The little town of Schlestadt went to bed betimes. By ten o'clock its
burghers were in their night-caps. A belated visitor going home at that
hour found his footsteps ring upon the pavement with surprising echoes,
and traversed dark street after dark street, seeing in each window,
perhaps, a mimic moon, but no other light unless his path chanced to lie
through Herzogstrasse. In that street a couple of windows on the first
floor showed bright and unabashed, and the curious passer-by could
detect upon the blind the shadows of men growing to monstrous giants and
dwindling to pigmies according as they approached or retired from the
lamp in the room.
There were three men in that room booted as for a journey. Their dress
might have misled one into the belief that they were merchants, but
their manner of wearing it proclaimed them soldiers. Of the three, one,
a short, spare man, sat at the table with his head bent over a slip of
paper. His peruke was pushed back from his forehead and showed that the
hair about his temples was grey.
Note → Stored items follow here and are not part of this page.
(* ===== verification/ConfigText.v ===== *)
(** * Configuration files as they are written

    The format a configuration file is meant to have, as data: lines
    "key = value", comments, other lines, and sections. [render] is its text;
    the theorem is that configFileToMap reads from the text exactly the
    entries of the data. The examples at the end are texts outside this
    format, of which the code reads something else. *)
From S2P Require Import Prelude CString Str Containers Auth ConfigFile Config.

(** ** The format *)

Inductive cfg_line :=
| Entry (key value : cstr)      (* key = value *)
| Quoted (key value : cstr)     (* key = "value" *)
| Comment (text : cstr)         (* #text *)
| Other (text : cstr).          (* no entry: skipped *)

Record cfg_file := mkFile {
  cf_main : list cfg_line;
  cf_sections : list (cstr * list cfg_line) }.

Definition line_src (l : cfg_line) : cstr :=
  match l with
  | Entry k v => k ++ $" = " ++ v
  | Quoted k v => k ++ $" = " ++ [quote] ++ v ++ [quote]
  | Comment t => $"#" ++ t
  | Other t => t
  end.
Definition render_lines (ls : list cfg_line) : cstr := concat ((fun l => line_src l ++ [LF]) <$> ls).
Definition render_section (s : cstr * list cfg_line) : cstr :=
  ($"[" ++ s.1 ++ $"]") ++ LF :: render_lines s.2.
Definition render (f : cfg_file) : cstr :=
  render_lines (cf_main f) ++ concat (render_section <$> cf_sections f).

(** What a line says. *)
Definition line_pair (l : cfg_line) : option (cstr * cstr) :=
  match l with
  | Entry k v | Quoted k v => Some (k, v)
  | Comment _ | Other _ => None
  end.

(** The lines that are read: those of the first section of the name, or those
    before the first section. *)
Definition part (section : option cstr) (f : cfg_file) : list cfg_line :=
  match section with
  | None => cf_main f
  | Some s => match List.find (fun x => bool_decide (x.1 = s)) (cf_sections f) with
              | Some x => x.2
              | None => []
              end
  end.
(** The pairs put into the map: in the main part a key is replaced by the one
    it is mapped to, and left out when there is none. *)
Definition text_pairs (section : option cstr) (f : cfg_file) : list (cstr * cstr) :=
  omap (entry_pair section) (omap line_pair (part section f)).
He had a square face of some strength,
and thoughtful eyes.
The second of the three stood by the window. He was, perhaps, a few
years younger, thirty-six an observer might have guessed to the other's
forty, and his face revealed a character quite different. His features
were sharp, his eyes quick; if prudence was the predominating quality of
the first, resource took its place in the second. While the first man
sat patiently at the table, this one stood impatiently at the window.
Now he lifted the blind, now he dropped it again.
The third sat in front of the fire with his face upturned to the
ceiling. He was a tall, big man with mighty legs which sprawled one on
each side of the hearth. He was the youngest of the three by five years,
but his forehead at this moment was so creased, his mouth so pursed up,
his cheeks so wrinkled, he had the look of sixty years. He puffed and
breathed very heavily; once or twice he sighed, and at each sigh his
chair creaked under him. Major O'Toole of Dillon's regiment was
thinking.
"Gaydon," said he, suddenly.
The man at the table looked up quickly.
"Misset."
The man at the window turned impatiently.
"I have an idea."
Misset shrugged his shoulders.
Gaydon said, "Let us hear it."
O'Toole drew himself up; his chair no longer creaked, it groaned and
cracked.
"It is a lottery," said he, "and we have made our fortunes. We three are
the winners, and so our names are not crossed out."